— Euh… il se serait contenté de moins, concéda Rincevent.
— Ah. Je le saurai, la prochaine fois. J’ai beaucoup à apprendre, à ce que je vois. Il me vient une idée. Rincevent, accepteriez-vous de me servir de… je ne sais pas, peut-être que le mot « guide » conviendrait à la situation ? Je pense avoir les moyens de vous payer un rhinu par jour. »
Rincevent ouvrit la bouche pour répondre mais sentit les mots se recroqueviller dans sa gorge, peu décidés à mettre le nez dans un monde qui sombrait si vite dans la folie.
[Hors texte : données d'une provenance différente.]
(** X3: whatever the item and however the call ends (a result or a raise),
    [processOne] makes at most one remote call and at most one write, the
    write comes after the remote call and only when the namespace is bound,
    it stores the empty text, and no other key of the namespace changes. *)
Theorem processOne_protocol `{Host} (item : value) (env : Env) (baseUrl : string)
    (w w' : World) (x : completion value) :
  UploadUrl.processOne item env baseUrl w = (x, w') ->
  (log w' = log w /\ kv w' = kv w) \/
  (exists u b, log w' = EvFetch u b :: log w /\ kv w' = kv w) \/
  (exists u b key md,
     log w' = EvPut key "" md :: EvFetch u b :: log w /\
     img_url env = true /\
     (kv w' = kv w \/ kv w' = <[key := ("", md)]> (kv w))).
Proof.
  run_processOne.
  all: intros [= <- <-]; cbn [log kv].
  all: first [ left; split; reflexivity
             | right; left; eexists _, _; split; reflexivity
             | right; right; eexists _, _, _, _;
               split; [reflexivity|split; [first [assumption|reflexivity]|auto]] ].
Qed.

Lemma caption_cut (c : completion string) (caption : string) :
  (let! s := c in Return (slice_to 1024 s)) = Return caption ->
  exists t, c = Return t /\ caption = slice_to 1024 t.
Proof.
  destruct c as [s|]; cbn [bindC]; [|discriminate].
  intros E. exists s. split; [reflexivity|congruence].
Qed.

(** X4: the one remote call of [processOne] is a sendPhoto request to the
    bot of the configured token, with exactly the parameters chat_id, photo
    and caption: the photo is the trimmed url of the item, and the caption is
    the string of the title cut to its first 1024 code units, or the empty
    string when the title is null or undefined. *)
Theorem processOne_request `{Host} (item : value) (env : Env) (baseUrl : string)
    (w w' : World) (x : completion value) (calls : list event)
    (url : string) (params : list (string * string)) :
  UploadUrl.processOne item env baseUrl w = (x, w') ->
  log w' = calls ++ log w ->
  EvFetch url params ∈ calls ->
  exists token chat u caption,
    to_string (var (TG_Bot_Token env)) = Return token /\
    to_string (var (TG_Chat_ID env)) = Return chat /\
    field item "url" = VStr u /\
    url = "https://api.telegram.org/bot" +:+ token +:+ "/sendPhoto" /\
    params = [("chat_id", chat); ("photo", trim u); ("caption", caption)] /\
    (String.length caption <= 1024)%nat /\
    (nullish (field item "title") = true -> caption = "") /\
    (nullish (field item "title") = false ->
     exists t, to_string (field item "title") = Return t /\ caption = slice_to 1024 t).
Proof.
  run_processOne.
  all: intros [= <- <-]; cbn [log kv]; intros Hlog Hin.
  all: try (apply (app_inv_tail (log w) [] calls) in Hlog; subst calls; inversion Hin).
  all: try (apply (app_inv_tail (log w) [_] calls) in Hlog; subst calls;
            apply list_elem_of_singleton in Hin; injection Hin as -> ->).
  all: try (apply (app_inv_tail (log w) [_; _] calls) in Hlog; subst calls;
            apply elem_of_cons in Hin; destruct Hin as [Hin|Hin]; [discriminate Hin|];
            apply list_elem_of_singleton in Hin; injection Hin as -> ->).
  all: match goal with
       | Hd : UploadUrl.destructure_item _ = Return _ |- _ =>
           apply destructure_item_fields in Hd; destruct Hd as (Hu & Ht & _)
       end.
  all: eexists _, _, _, _.
  all: split; [first [eassumption|reflexivity]|].
  all: split; [first [eassumption|reflexivity]|].
  all: split; [eauto|].
  all: split; [reflexivity|]; split; [reflexivity|].
  all: subst.
  all: match goal with
       | E : negb (nullish _) = true |- _ =>
           apply negb_true_iff in E; rewrite E
       | E : negb (nullish _) = false |- _ =>
           apply negb_false_iff in E; rewrite E
       end.
  all: repeat split; try discriminate; try (cbn [String.length]; lia).
  all: try (eapply caption_bound; eassumption).
  all: intros _;
    match goal with
    | E : bindC _ _ = Return _ |- _ =>
        apply caption_cut in E; destruct E as (t & Et & ->)
    end; exists t; split; [congruence|reflexivity].
Qed.

Lemma trimmed_title_not_empty (c : completion string) (s t : string) :
  truthy (VStr (trim s)) = true -> (c = Return s) -> c = Return t -> trim t <> "".
Proof.
  intros Ht Hs Hc. rewrite Hs in Hc. injection Hc as <-.
  cbn [truthy] in Ht. destruct (String.eqb_spec (trim s) ""); [discriminate|assumption].
Qed.

(** X5: every result of [processOne] echoes the url field of its item; a
    failure carries nothing else than an error, which is never empty, and a
    success carries nothing else than a link under [baseUrl]/file/ and a
    file name, which is a non-empty string. *)
Theorem processOne_result_shape `{Host} (item : value) (env : Env) (baseUrl : string)
    (w w' : World) (r : value) :
  UploadUrl.processOne item env baseUrl w = (Return r, w') ->
  (exists error,
     r = VObj [("url", field item "url"); ("success", VBool false); ("error", error)] /\
     truthy error = true) \/
  (exists key fileName,
     r = VObj [("url", field item "url"); ("success", VBool true);
               ("src", VStr (baseUrl +:+ "/file/" +:+ key));
               ("fileName", VStr fileName)] /\
     fileName <> "").
Proof.
  run_processOne.
  all: intros [= <- <-].
  all: match goal with
       | Hd : UploadUrl.destructure_item _ = Return _ |- _ =>
           apply destructure_item_fields in Hd; destruct Hd as (Hu & Ht & _)
       end.
  all: subst; try rewrite <- Hu.
  all: first
    [ left; eexists; split; [reflexivity|];
      first [ reflexivity | eapply or_else_truthy; [|eassumption]; reflexivity ]
    | right; eexists _, _; split; [reflexivity|];
      first [ discriminate
            | eapply trimmed_title_not_empty; eassumption ] ].
Qed.

(** X6: a success of [processOne] with the namespace bound has written
    exactly one record, under the key its link ends with: the text is empty
    and the metadata carry the file name of the result, the provider tag
    telegram, the flag liked set to false and a numeric TimeStamp.  Without a
    bound namespace the success is reported all the same and nothing is
    kept. *)
Theorem processOne_persists `{Host} (item : value) (env : Env) (baseUrl : string)
    (w w' : World) (r : value) :
  UploadUrl.processOne item env baseUrl w = (Return r, w') ->
  field r "success" = VBool true ->
  exists key fileName,
    field r "src" = VStr (baseUrl +:+ "/file/" +:+ key) /\
    field r "fileName" = VStr fileName /\
    if img_url env then
      exists md,
        kv w' = <[key := ("", md)]> (kv w) /\
        kv w' !! key = Some ("", md) /\
        field md "fileName" = VStr fileName /\
        field md "storageType" = VStr "telegram" /\
        field md "liked" = VBool false /\
        exists now, field md "TimeStamp" = VNum (Int now)
    else kv w' = kv w.
Proof.
  run_processOne.
  all: intros [= <- <-] Hs; try discriminate Hs.
  all: eexists _, _; split; [reflexivity|]; split; [reflexivity|]; cbn [kv].
  all: first [ reflexivity
             | eexists; split; [reflexivity|]; split; [apply lookup_insert_eq|];
               repeat split; eexists; reflexivity ].
Qed.

Lemma truthy_trim_false (s : string) : truthy (VStr (trim s)) = false -> trim s = "".
Proof.
  cbn [truthy]. destruct (String.eqb_spec (trim s) ""); [auto|discriminate].
Qed.

(** X7: on success the reply to the one remote call, as logged, is what
    names the record: the key of the link is the string of the file_id the
    reply yields, a dot, and the extension of the url; the file name is the
    trimmed string of the title when the title is not null and not blank, and
    otherwise image_, the random part drawn after the call, a dot and the
    same extension. *)
Theorem processOne_names `{Host} (item : value) (env : Env) (baseUrl : string)
    (w w' : World) (r : value) :
  UploadUrl.processOne item env baseUrl w = (Return r, w') ->
  field r "success" = VBool true ->
  exists u url params data result fileId fid,
    field item "url" = VStr u /\
    (if img_url env
     then exists md,
       log w' = EvPut (fid +:+ "." +:+ UploadUrl.getExtensionFromUrl u) "" md
                :: EvFetch url params :: log w
     else log w' = EvFetch url params :: log w) /\
    fetch (log w) url params = FetchResolves (Some data) /\
    get_prop data "result" = Return result /\
    UploadUrl.getFileIdFromPhoto result = Return fileId /\
    to_string fileId = Return fid /\
    field r "src"
    = VStr (baseUrl +:+ "/file/" +:+ fid +:+ "." +:+ UploadUrl.getExtensionFromUrl u) /\
    ((exists t, nullish (field item "title") = false /\
                to_string (field item "title") = Return t /\
                trim t <> "" /\ field r "fileName" = VStr (trim t)) \/
     ((nullish (field item "title") = true \/
       exists t, to_string (field item "title") = Return t /\ trim t = "") /\
      field r "fileName"
      = VStr ("image_" +:+ Math_random_id (EvFetch url params :: log w) +:+ "." +:+
              UploadUrl.getExtensionFromUrl u))).
Proof.
  run_processOne.
  all: intros [= <- <-] Hs; try discriminate Hs.
  all: match goal with
       | Hd : UploadUrl.destructure_item _ = Return _ |- _ =>
           apply destructure_item_fields in Hd; destruct Hd as (Hu & Ht & _)
       end.
  all: subst; symmetry in Hu.
  all: eexists _, _, _, _, _, _, _.
  all: split; [exact Hu|].
  all: split; [cbn [log]; first [reflexivity | eexists; reflexivity]|].
  all: split; [eassumption|]; split; [eassumption|].
  all: split; [eassumption|]; split; [eassumption|]; split; [reflexivity|].
  all: first
    [ left; eexists; split;
      [match goal with
       | E : negb (nullish _) = true |- _ => apply negb_true_iff in E; exact E
       end|];
      split; [eassumption|]; split;
      [eapply trimmed_title_not_empty; eassumption|];
      first [ reflexivity | congruence ]
    | right; split;
      [first [ left; match goal with
                     | E : negb (nullish _) = false |- _ =>
                         apply negb_false_iff in E; exact E
                     end
             | right; eexists; split; [eassumption|];
               apply truthy_trim_false; assumption ]
      | reflexivity ] ].
Qed.

Lemma get_prop_Return (v a : value) (k : string) :
  get_prop v k = Return a -> a = field v k.
Proof. destruct v; cbn; intros [= <-]; reflexivity. Qed.

Lemma or_else_Return (a d r : value) :
  or_else a (Return d) = Return r -> r = if truthy a then a else d.
Proof. unfold or_else. destruct (truthy a); intros [= <-]; reflexivity. Qed.

(** X8: an item that is not null and whose url is missing, empty or not a
    string is answered "missing or invalid url" without any call leaving the
    handler, whatever else the item carries and whatever the configuration. *)
Theorem processOne_invalid_url `{Host} (item : value) (env : Env) (baseUrl : string)
    (w : World) :
  nullish item = false ->
  (forall u, field item "url" = VStr u -> u = "") ->
  UploadUrl.processOne item env baseUrl w
  = (Return (VObj [("url", field item "url"); ("success", VBool false);
                   ("error", VStr "missing or invalid url")]), w).
Proof.
  intros Hitem Hurl. unfold UploadUrl.processOne, bindM, lift, ret.
  assert (Hd : UploadUrl.destructure_item item
               = Return (field item "url", field item "title")).
  { destruct item; try discriminate Hitem; reflexivity. }
  rewrite Hd. cbv beta iota zeta.
  destruct (field item "url") as [| | | |u| |] eqn:Hu; try reflexivity.
  rewrite (Hurl u eq_refl). reflexivity.
Qed.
Deuxfleurs rougit.
« Je vous ai offensé, dit-il. C’était une demande déplacée à faire à un homme comme vous qui exercez une profession libérale. Vous avez sûrement un programme chargé auquel vous voulez retourner… des tâches de grande magie, sans doute…
— Non, répondit Rincevent d’une petite voix. Pas pour le moment. Un rhinu, vous dites ? Un par jour. Tous les jours ?
— Je crois, vu les circonstances, que je devrais peut-être aller à un rhinu et demi par jour. Plus les frais, bien entendu. »
Le mage se ressaisit magnifiquement. « Ce sera très bien, dit-il. Parfait. »
Deuxfleurs plongea la main dans sa bourse et en sortit un gros objet rond en or qu’il regarda un instant avant de le ranger à nouveau. Rincevent n’eut pas le temps de le voir distinctement.
« Je crois, dit le touriste, que je me reposerais bien un peu maintenant. La traversée a été longue. Et puis, si ça ne vous fait rien, vous pourriez repasser à midi et nous irions visiter la ville.
— Bien sûr.
— Alors soyez assez aimable pour demander à l’aubergiste de me conduire à ma chambre. »
Rincevent s’exécuta, et il regarda Dularge, nerveux comme un pou, tout juste revenu au galop d’une arrière-salle, monter le premier l’escalier de bois derrière le bar. Au bout de quelques secondes, le Bagage se leva et trottina à leur suite.